Смятая постель | страница 100
Итак, она любила Эдуара и не скрывала этого. Ее друзья, разумеется, не хотели в это верить. Никола припомнил ей ее бесчисленные увлечения, Кати казалась выбитой из колеи, а Тони находила совершенно неприличным, то есть глупым и нарочитым то, что Беатрис кичится своей любовью. Беатрис находила совершенно естественной и ревность друзей, и их инстинктивную настороженность, она понимала, как трудно им примириться с новой, полной значимости ролью Эдуара, привыкнув к его незначительности. Перемена раздражала Тони и в профессиональном смысле тоже. Ей было чрезвычайно трудно оценить, а значит, и одобрить отсутствие сентиментальности, твердость и здоровье Беатрис в те времена, когда в моде были одиночество, некоммуникабельность и сексуальные комплексы, когда повсеместно взывали к человечности, требуя ее от всех и даже от актеров. Действительно, Беатрис рядом с другими знаменитостями кино и театра казалась случайно забредшим в стадо голодных овец сытым волком; и полное отсутствие в ней какого-либо чувства неловкости часто вызывало неловкое чувство в других. Парижане не понимали, с чего она вдруг взялась трезвонить на всех углах о своей великой любви, несколько запоздалой, с их точки зрения, пусть даже в ее представлении такая любовь была чем-то совсем новым. Им все это казалось смешным и на нее непохожим. Если бы так думала только Тони и ей подобные, Беатрис и внимания бы не обратила, но был еще Эдуар: он, казалось, тоже не верил ей и словно бы злился, будто она дала и не сдержала своего слова.
Как-то они сидели днем у себя в садике, Эдуар искоса поглядывал на нее, и она вышла из себя:
– В конце концов, то, что я люблю тебя и сказала тебе об этом, кажется тебе извращением или ненужным признанием?

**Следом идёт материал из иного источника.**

(** The owner of a receiver is told every change of the link and
    nothing else: the events of a receiver are a timeout, then in turn a
    recovery and a timeout; the last event tells the state the receiver
    holds; and after a check, once the time to prepare is over, this state
    is whether nothing was heard for the timeout. *)
Theorem link_events_take_turns l r0 :
  events r0 = [] -> trTimeout r0 = false ->
  let r := fold_left link_step l r0 in
  take_turns (events r) = true /\ trTimeout r = link_lost (events r) /\
  forall now, PassiveTimer.checkTime now (ptPrepare r) = true ->
    let r' := link_step r (CheckLink now) in
    link_lost (events r') = negb (isRecvOK now r).
Proof.
  intros He Ht.
  assert (Hstep : forall r o, take_turns (events r) = true -> trTimeout r = link_lost (events r) ->
    take_turns (events (link_step r o)) = true /\
    trTimeout (link_step r o) = link_lost (events (link_step r o))).
  { intros r [now|now] H1 H2; [|done]. cbn [link_step]. unfold checkConnection.
    destruct (PassiveTimer.checkTime now (ptPrepare r)); [|done].
    unfold Trigger.change.
    destruct (Bool.eqb_spec (trTimeout r) (PassiveTimer.checkTime now (ptRecvTimeout r))) as [Heq|Hne];
      cbn [negb]; [done|].
    destruct (PassiveTimer.checkTime now (ptRecvTimeout r)); (split; [|done]);
      cbn -[take_turns]; cbn [take_turns is_timeout]; rewrite H1, <- H2;
      by destruct (trTimeout r). }
  assert (Hall : take_turns (events (fold_left link_step l r0)) = true /\
            trTimeout (fold_left link_step l r0) = link_lost (events (fold_left link_step l r0))).
  { assert (H1 : take_turns (events r0) = true) by (by rewrite He).
    assert (H2 : trTimeout r0 = link_lost (events r0)) by (by rewrite He).
    clear He Ht. revert r0 H1 H2. induction l as [|o l IH]; intros r0 H1 H2; [done|].
    cbn [fold_left]. destruct (Hstep r0 o H1 H2). by apply IH. }
  cbv zeta. destruct Hall as [H1 H2]. split; [done|]. split; [done|].
  intros now Hp. destruct (Hstep _ (CheckLink now) H1 H2) as [_ <-].
  cbn [link_step]. unfold checkConnection, isRecvOK. rewrite Hp, negb_involutive.
  unfold Trigger.change.
  destruct (Bool.eqb_spec (trTimeout (fold_left link_step l r0))
    (PassiveTimer.checkTime now (ptRecvTimeout (fold_left link_step l r0)))); cbn [negb]; [done|].
  by destruct (PassiveTimer.checkTime now (ptRecvTimeout _)).
Qed.

(** *** [updateEvent] returns *)

Definition receiver_ok (s : State S) : Prop :=
  let g := ring (fst s) in
  0 < cbufSize g /\ well_filled g /\ 0 <= rnum g /\ wnum g < 2 ^ 64 /\ sm_ok (snd s).

(** It returns, without an exception. *)
Definition returns (s : comp (State S) E unit) : Prop :=
  triple receiver_ok s (fun x s' => x = Ok tt /\ receiver_ok s').

Lemma returns_bind m k : returns m -> returns k -> returns (bind m (fun _ => k)).
Proof.
  intros Hm Hk s Hs. destruct (Hm s Hs) as (x & s1 & Hr & -> & H1).
  destruct (Hk s1 H1) as (y & s2 & Hr2 & H2). exists y, s2. by rewrite (bind_ok _ _ _ _ _ Hr).
Qed.

Lemma returns_gets {A} (f : State S -> A) k :
  (forall a, returns (k a)) -> returns (bind (gets f) k).
Proof. intros Hk s Hs. exact (Hk (f s) s Hs). Qed.

Lemma returns_ret : returns (ret tt).
Proof. intros s Hs. by exists (Ok tt), s. Qed.

Lemma returns_catch_all m :
  triple receiver_ok m (fun _ => receiver_ok) -> returns (catch_all m).
Proof.
  intros Hm s Hs. destruct (Hm s Hs) as (x & s1 & Hr & H1).
  exists (Ok tt), s1. by rewrite (catch_all_run _ _ _ _ Hr).
Qed.

Lemma returns_modr f :
  (forall r, ring (f r) = ring r) -> returns (modr f).
Proof.
  intros Hf s Hs. do 2 eexists. split; [reflexivity|]. split; [done|].
  unfold receiver_ok in *. cbn [fst snd]. by rewrite Hf.
Qed.

Lemma shm_triple {A} (m : comp S E A) :
  triple sm_ok m (fun _ => sm_ok) -> triple receiver_ok (shm m) (fun _ => receiver_ok).
Proof.
  intros Hm [r s] (H1 & H2 & H3 & H4 & Hs). destruct (Hm s Hs) as (x & s' & Hr & Hs').
  exists x, (r, s'). unfold shm. cbn [fst snd]. by rewrite Hr.
Qed.

Lemma update_returns now : returns (update now).
Proof.
  intros [r m] (H1 & H2 & H3 & H4 & Hm). cbn [fst snd] in *. unfold update, update_ring. cbn [fst].
  destruct ((wnum (ring r) =? 1) && (rnum (ring r) =? 0)).
  { do 2 eexists. split; [reflexivity|]. done. }
  destruct (update_loop_total now (lockUpdate r) (mode r) (ignoreCRC (cfg r))
    (update_fuel (ring r)) (ring r) (caches r) m) as (g' & c' & m' & Hrun & Hm' & Hle & Hw & Hc & _);
    try done; [unfold update_fuel; lia|].
  rewrite Hrun. do 2 eexists. split; [reflexivity|]. split; [done|].
  unfold receiver_ok, well_filled, cbufSize in *. cbn [fst snd ring set_caches set_ring] in *.
  rewrite Hc, Hw. split; [done|]. split; [done|]. split; [lia|]. by split.
Qed.

Lemma checkConnection_ring now r : ring (snd (checkConnection now r)) = ring r.
Proof.
  unfold checkConnection. destruct (PassiveTimer.checkTime now (ptPrepare r)); [|done].
  destruct (Trigger.change _ _) as [[] tr]; [|done]. by destruct (PassiveTimer.checkTime _ _).
Qed.

(** The periodic event of a receiver always returns: from every state
    with a well-formed ring and memory it ends, lets no exception out (it
    runs in a callback that must not throw), and leaves ring and memory
    well formed - whatever the memory answers to the reads and writes. *)
Theorem updateEvent_returns now s :
  receiver_ok s ->
  exists s', updateEvent now s = Some (Ok tt, s') /\ receiver_ok s'.
Proof.
  intros Hs. cut (returns (updateEvent now)).
  { intros Hr. destruct (Hr s Hs) as (x & s' & Hrun & -> & Hok). by exists s'. }
  clear s Hs. unfold updateEvent. apply returns_gets. intros act.
  destruct (negb act); [apply returns_ret|].
  intros [r m] Hs. unfold bind at 1. cbn [fst snd].
  pose proof (checkConnection_ring now r) as Hring.
  destruct (checkConnection now r) as [recvOk r1]. cbn [snd] in Hring.
  assert (Hs1 : receiver_ok (r1, m)) by (unfold receiver_ok in *; cbn [fst snd] in *; by rewrite Hring).
  revert Hs1. generalize (r1, m). clear. intros s Hs. revert s Hs.
  match goal with |- forall s, receiver_ok s -> exists r s', ?f s = _ /\ _ => change (returns f) end.
  apply returns_bind.
  { apply returns_catch_all. intros s Hs. destruct (update_returns now s Hs) as (x & s' & Hr & _ & H).
    by exists x, s'. }
  apply returns_gets. intros c. apply returns_bind; [|apply returns_bind].
  - destruct (negb _); [|apply returns_ret]. apply returns_bind.
    + apply returns_catch_all, triple_seq; [apply shm_triple, sm_read_total|]. intros v.
      apply triple_modify. intros [r m] Hs. exact Hs.
    + apply returns_modr. intros r. destruct (Trigger.hi _ _) as [[] tr]; [|done].
      unfold forceUpdate. by destruct (ev_active _).
  - destruct (negb _); [|apply returns_ret]. apply returns_catch_all, triple_seq; [apply triple_gets|].
    intros []; [|apply triple_ret]. apply shm_triple, sm_write_total.
    destruct (if respondInvert c then negb recvOk else recvOk); unfold in_s; cbn; lia.
  - destruct (negb _); [|apply returns_ret]. apply returns_catch_all, triple_seq; [apply triple_gets|].
    intros g. apply shm_triple, sm_write_total. by apply swrap_range.
Qed.

End Events.
End ReceiverEvents.

(** ** The sensor store as the shared memory of a receiver *)

Module ControllerMemory.
Import AccessMask IOController IOControllerOps IOControllerFacts UniSetUDP UdpFacts UNetReceiver ReceiverFacts.

Section Memory.
Context (h : Z -> nat) (n : nat) (Hn : forall x, (h x < n)%nat) (me : Z).

Lemma localGetValue_triple sid :
  triple (Inv h) (localGetValue (S := IOC) sid me) (fun _ => Inv h).
Proof.
  unfold localGetValue. destruct (sid =? IOController.DefaultObjectId).
  { intros c Hc. do 2 eexists. by split; [reflexivity|]. }
  apply find_triple. intros [u|]; [|by apply weaken_throw; intros c []].
  intros c [Hc Hu]. unfold localGetValue_usi. rewrite (bind_ok _ _ _ _ _ (deref_c _ _ _ Hu)).
  unfold bind. rewrite require_run. destruct (allowed _ _ _ _); [|do 2 eexists; by split; [reflexivity|]].
  destruct (undefined u); do 2 eexists; by split; [reflexivity|].
Qed.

– Извращением? Ни в коем случае! – запротестовал Эдуар.
– Но совершенно ненужным признанием, – продолжала Беатрис. – Ты привык к своей роли; плохое обращение тебе не мешает…
– О да, – сказал он, – да, я страдал как проклятый. Ты сама знаешь. Я терпел это, потому что причиной была ты. И терпел бы и дальше.
– Но, черт тебя возьми, я же люблю тебя! – раздраженно сказала Беатрис.
И она так властно крикнула: «Кати!», что ее камеристка тотчас показалась на пороге комнаты с перепуганным видом, спрашивая, что случилось.
– Случилось то, что я люблю этого господина, – сказала Беатрис, – и что я беру вас в свидетели. Кати, вы знаете меня десять лет, не так ли?
– Двенадцать, мадам, – машинально уточнила Кати.